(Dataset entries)
◇ ◇ ◇ ◇ ◇

(* ===== verification/KvDirectory.v ===== *)
(** * The KV block directory (work_control.rs, [KvState])

    Maps [(sequence, logical block)] slots onto block records and block records onto
    physical GPU blocks, with reference-counted sharing, a clock sweep that spills
    resident blocks to backing storage through the [KvSwapHooks] trait, and the per-packet
    operations that build, commit, cancel and release the host block table.
    This file holds the definitions; [KvDirectoryInv] the invariant and
    [KvDirectoryProps] the properties. *)

From S2P Require Import KvIndex Prelude WorkTransaction Wire WorkControl.

(** ** Constants *)

Definition KV_STATE_DESCRIPTOR_BYTES : Z := 256.

Definition KV_CACHE_ABI_VERSION : Z := 2.

Definition KV_BLOCK_TABLE_VIEW_DESCRIPTOR_BYTES : Z := 56.

Definition KV_ENTRY_MISSING : Z := 0.

Definition KV_ENTRY_IN_FLIGHT : Z := 1.

Definition KV_ENTRY_RESIDENT : Z := 2.

Definition KV_ENTRY_TRANSIENT : Z := 3.

Definition KV_DIRECTORY_RESIDENCY_GPU : Z := 1.

Definition KV_DIRECTORY_RESIDENCY_NVME : Z := 2.

Definition KV_INVALID_BLOCK_INDEX : Z := U32_MAX.

(** ** Entries *)

Record KvDirectoryEntry := mkDirEntry { d_key : KvKey; d_block_key : KvKey }.

Record KvBlockEntry := mkBlockEntry {
  b_key : KvKey;
  physical_block_index : Z;
  backing_block_index : Z;
  reference_count : Z;
  residency_state : Z;
  backing_valid : bool;
  prefetch_mark : Z;
}.

Record KvPrefetchEntry := mkPrefetchEntry { pf_key : KvKey; pf_backing_block_index : Z }.

#[export] Instance KvDirectoryEntry_eta : RecordEta KvDirectoryEntry := fun e => mkDirEntry (d_key e) (d_block_key e).
Lemma backed_wf s R B O O' h l :
  blocks_wf s R B O -> backing_ok (backing_block_capacity s) h l O' -> (forall k e, B !! k = Some e -> O' !! k = O !! k) ->
  blocks_wf (with_backing s h l) R B O' /\ steady (fun _ => True) s B (with_backing s h l) B.
Proof.
  intros Hw Hb HO. split; [by apply (blocks_wf_owner s _ R B O)|]. split; [done|done|auto].
Qed.

Lemma block_resolve_spec s R B k :
  blocks_wf s R B (owners B) -> k <> empty_key -> R k < U32_MAX ->
  wp (kv_block_resolve k) (fun _ s' => exists B', blocks_wf s' (bump k 1 R) B' (owners B') /\ steady (fun _ => True) s B s' B' /\
                 (is_Some (B !! k) -> resident B' = resident B))
    (fun _ => moves (fun _ => True) s B R) s.
Proof.
  intros Hw Hne HRk. assert (moves (fun _ => True) s B R s) as Hsame by (exists B; split; [done|apply steady_refl]).
  destruct (rep_bounds (bw_table _ _ _ _ Hw)). unfold kv_block_resolve. wp_steps. cbn [id].
  eapply wp_mono; [apply (kv_index_probe_spec (bw_table _ _ _ _ Hw) k (fun _ => moves (fun _ => True) s B R) s Hne)| |intros ?? H'; exact H'].
  intros [slot found] s0 [-> Hp]. inversion Hp as [slot' e Hs Hse Hke Hk|slot' e Hs Hse Hv Hk Hre|Hk Hfull]; subst; clear Hp.
  - change (entry_key e) with (b_key e) in *. rewrite (proj2 (Z.eqb_neq slot U32_MAX)) by lia. destruct (bw_entry _ _ _ _ Hw _ e Hk) as (Hrc&HR&Hpl).
    eapply wp_bind, wp_upd_block; [exact Hse|]. wp_steps.
    destruct (blocks_wf_touch (fun _ => True) s R (bump (b_key e) 1 R) B (owners B) (Z.to_nat slot) (b_key e) e
      (e <| reference_count := reference_count e +u32 1 |>)) as [Hw' Hs']; try done.
    + cbn. rewrite Hrc, bump_eq. apply u32_small. lia.
    + rewrite bump_eq. lia.
    + intros k'. apply bump_ne.
    + exists (<[b_key e := e <| reference_count := reference_count e +u32 1 |>]> B). rewrite (owners_touch _ _ e) by done.
      split; [by eapply blocks_wf_core, Hw'|]. split; [by eapply steady_core, Hs'|]. intros _. by apply (resident_same B _ e).
  - rewrite (proj2 (Z.eqb_neq slot U32_MAX)) by lia. destruct (Z.leb_spec (block_limit s) (block_entry_count s)) as [|Hlim]; [by wp_steps|].
    wp_steps. assert (owners B !! k = None) as HOk by (unfold owners; by rewrite lookup_fmap, Hk).
    eapply wp_mono; [apply (backing_acquire_spec s (owners B) k (fun _ => moves (fun _ => True) s B R)); [apply Hw|done|done]| |intros ?? H'; exact H'].
    intros bi s1 (h&l&->&Hb). destruct (backed_wf s R B (owners B) _ h l Hw Hb) as [Hw1 Hst1].
    { intros k2 e2 Hk2. rewrite lookup_insert_ne by congruence. done. }
    wp_steps. eapply wp_mono; [apply (acquire_spec _ _ _ _ Hw1)|..].
    + intros i s2 (B2&Hw2&Hsw&Hf).
      assert (reaches (block_entries s2) k slot) as Hre2 by (apply (reaches_keys (block_entries s)); [apply Hsw|done]).
      destruct (swept_slot _ _ _ _ _ _ Hsw Hse Hv) as (e2&Hse2&Hv2).
      eapply wp_mono; [apply (new_record_spec s2 R B2 _ slot e2 k i bi Hw2); try done|..].
      * rewrite (swept_owners _ _ _ _ Hsw). by rewrite delete_insert_id.
      * by rewrite lookup_insert_eq.
      * lia.
      * by apply (swept_none _ _ _ _ _ Hsw).
      * by apply (no_reference s R B (owners B)).
      * rewrite (swept_size _ _ _ _ Hsw), <-(bw_count _ _ _ _ Hw). destruct (sw_shape _ _ _ _ Hsw). unfold block_limit in *.
        pose proof (sw_shape _ _ _ _ Hsw) as Hsh. injection Hsh as _ -> -> _. exact Hlim.
      * intros _ s3 (B3&Hw3&Hst3). exists B3. split; [done|]. split; [|intros [? ?]; congruence].
        eapply steady_trans; [exact Hst1|]. eapply steady_trans; [by apply swept_steady|done].
      * intros ? ? [].
    + intros err s2 (B2&Hw2&Hsw). wp_steps. eapply wp_mono.
      * apply (backing_release_spec s2 (<[k := bi]> (owners B)) k bi (fun _ _ => False)); [apply Hw2|by rewrite lookup_insert_eq].
      * intros _ s3 (h3&l3&->&Hb3). wp_steps. destruct (backed_wf s2 R B2 _ _ h3 l3 Hw2 Hb3) as [Hw3 Hst3].
        { intros k2 e2 Hk2. rewrite lookup_delete_ne; [done|]. intros <-.
          apply (swept_none _ _ _ _ k Hsw) in Hk. congruence. }
        exists B2. split; [|eapply steady_trans; [exact Hst1|]; eapply steady_trans; [by apply swept_steady|done]].
        rewrite delete_insert_id in Hw3 by done. by rewrite (swept_owners _ _ _ _ Hsw).
      * intros ? ? [].
  - rewrite Z.eqb_refl. by wp_steps.
Qed.

(** ** Dropping a reference *)

Definition erased (e : KvBlockEntry) : KvBlockEntry := e <| reference_count := 0 |>.

(** The last steps of a deref, from a state whose physical side is already released. *)
Lemma deref_tail_spec s s1 R B slot k e :
  blocks_wf s R B (owners B) -> 0 <= slot -> block_entries s !! Z.to_nat slot = Some e -> B !! k = Some e ->
  R k = 1 -> rest s1 = rest s -> shape s1 = shape s -> block_entries s1 = block_entries s ->
  free_backing_block_head s1 = free_backing_block_head s -> backing_block_free_next s1 = backing_block_free_next s ->
  phys_ok (physical_block_capacity s) (physical_block_keys s1) (physical_block_states s1) (delete k (resident B))
    (allocated_physical_block_count s1) ->
  (forall k2 i2, k2 <> k -> resident B !! k2 = Some i2 ->
     physical_block_last_used_epochs s1 !! Z.to_nat i2 = physical_block_last_used_epochs s !! Z.to_nat i2) ->
  block_entry_count s1 = block_entry_count s ->
  swapped_block_count s1 = swapped_block_count s - 1 + b2z (bool_decide (is_Some (gpu_block e))) ->
  next_physical_block_index s1 = next_physical_block_index s ->
  wp (do! kv_backing_release (backing_block_index e) in
      do! upd_block slot (fun e => e <| reference_count := 0 |>) in
      do! modify (fun s => s <| block_entry_count := block_entry_count s -u32 1 |>) in
      erase_block slot)
    (fun _ => moves (fun k' => k' <> k) s B (bump k (-1) R)) (fun _ _ => False) s1.
Proof.
  intros Hw Hs0 Hse Hk HR1 Hrest Hsh Hent Hhd Hln Hph Hep Hcnt Hsw Hnx.
  pose proof (lookup_lt_Some _ _ _ Hse) as Hlt. destruct (wf_key_nonempty _ _ _ _ _ _ Hw Hk) as [Hne Hke].
  assert (held e = true) as Hh by (apply held_spec; cbn; congruence).
  pose proof (represents_update (bw_table _ _ _ _ Hw) (Z.to_nat slot) e (erased e) Hse Hh eq_refl) as Hrep.
  change (entry_key e) with (b_key e) in Hrep. rewrite Hke in Hrep.
  destruct (entries_bound _ _ _ _ Hw) as (Hlim&_&_). pose proof (bw_size _ _ _ _ Hw) as Hsz. pose proof (bw_shape _ _ _ _ Hw) as [Hsl _ _ _ Hsl2].
  pose proof (size_pos _ _ _ Hk) as Hsn.
  wp_steps. eapply wp_mono.
  - apply (backing_release_spec s1 (owners B) k _ (fun _ _ => False)); [|apply owners_Some; eauto].
    rewrite Hhd, Hln. replace (backing_block_capacity s1) with (backing_block_capacity s); [apply Hw|by injection Hsh].
  - intros _ s2 (h&l&->&Hb). wp_steps. eapply wp_upd_block; [cbn; rewrite Hent; exact Hse|]. wp_steps. unfold erase_block. apply wp_zoom.
    fold (erased e). cbn. rewrite Hent. eapply wp_mono.
    + apply (kv_index_erase_spec _ _ slot (erased e) (fun _ _ => False) Hrep); rewrite ?length_insert; try lia.
      * rewrite list_lookup_insert_eq by lia. done.
      * done.
      * rewrite map_size_insert_Some by (by rewrite Hk). lia.
    + intros _ es [Hlen Hrep']. change (entry_key (erased e)) with (b_key e) in Hrep'. rewrite Hke, delete_insert_eq in Hrep'.
      rewrite length_insert in Hlen. match goal with |- moves _ _ _ _ ?x => set (s3 := x) end.
      assert (rest s3 = rest s) as Hrest3 by done. assert (shape s3 = shape s) as Hsh3.
      { rewrite <-Hsh. unfold shape. cbn. rewrite Hlen. f_equal. rewrite <-Hent. done. }
      exists (delete k B). split.
      * apply (blocks_wf_drop s s3 R _ B k e); try done.
        -- rewrite bump_eq. lia.
        -- intros k'. apply bump_ne.
        -- replace (backing_block_capacity s) with (backing_block_capacity s1); [done|by injection Hsh].
        -- transitivity (block_entry_count s1 -u32 1); [done|]. rewrite Hcnt, (bw_count _ _ _ _ Hw). rewrite u32_small; lia.
      * split; [done|done|]. intros k2 i2 Hk2 Hkept. apply (kept_resident s s3 B); try done.
        -- apply (Hep k2); [done|]. apply Hkept.
        -- rewrite resident_delete. by rewrite lookup_delete_ne.
    + intros ? ? [].
  - intros ? ? [].
Qed.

◇ ◇ ◇ ◇ ◇

Action item -
From the records above, copy each line in which the string "pose" occurs.

Result of this exercise -
        pose proof (sw_shape _ _ _ _ Hsw) as Hsh. injection Hsh as _ -> -> _. exact Hlim.
  pose proof (lookup_lt_Some _ _ _ Hse) as Hlt. destruct (wf_key_nonempty _ _ _ _ _ _ Hw Hk) as [Hne Hke].
  pose proof (represents_update (bw_table _ _ _ _ Hw) (Z.to_nat slot) e (erased e) Hse Hh eq_refl) as Hrep.
  destruct (entries_bound _ _ _ _ Hw) as (Hlim&_&_). pose proof (bw_size _ _ _ _ Hw) as Hsz. pose proof (bw_shape _ _ _ _ Hw) as [Hsl _ _ _ Hsl2].
  pose proof (size_pos _ _ _ Hk) as Hsn.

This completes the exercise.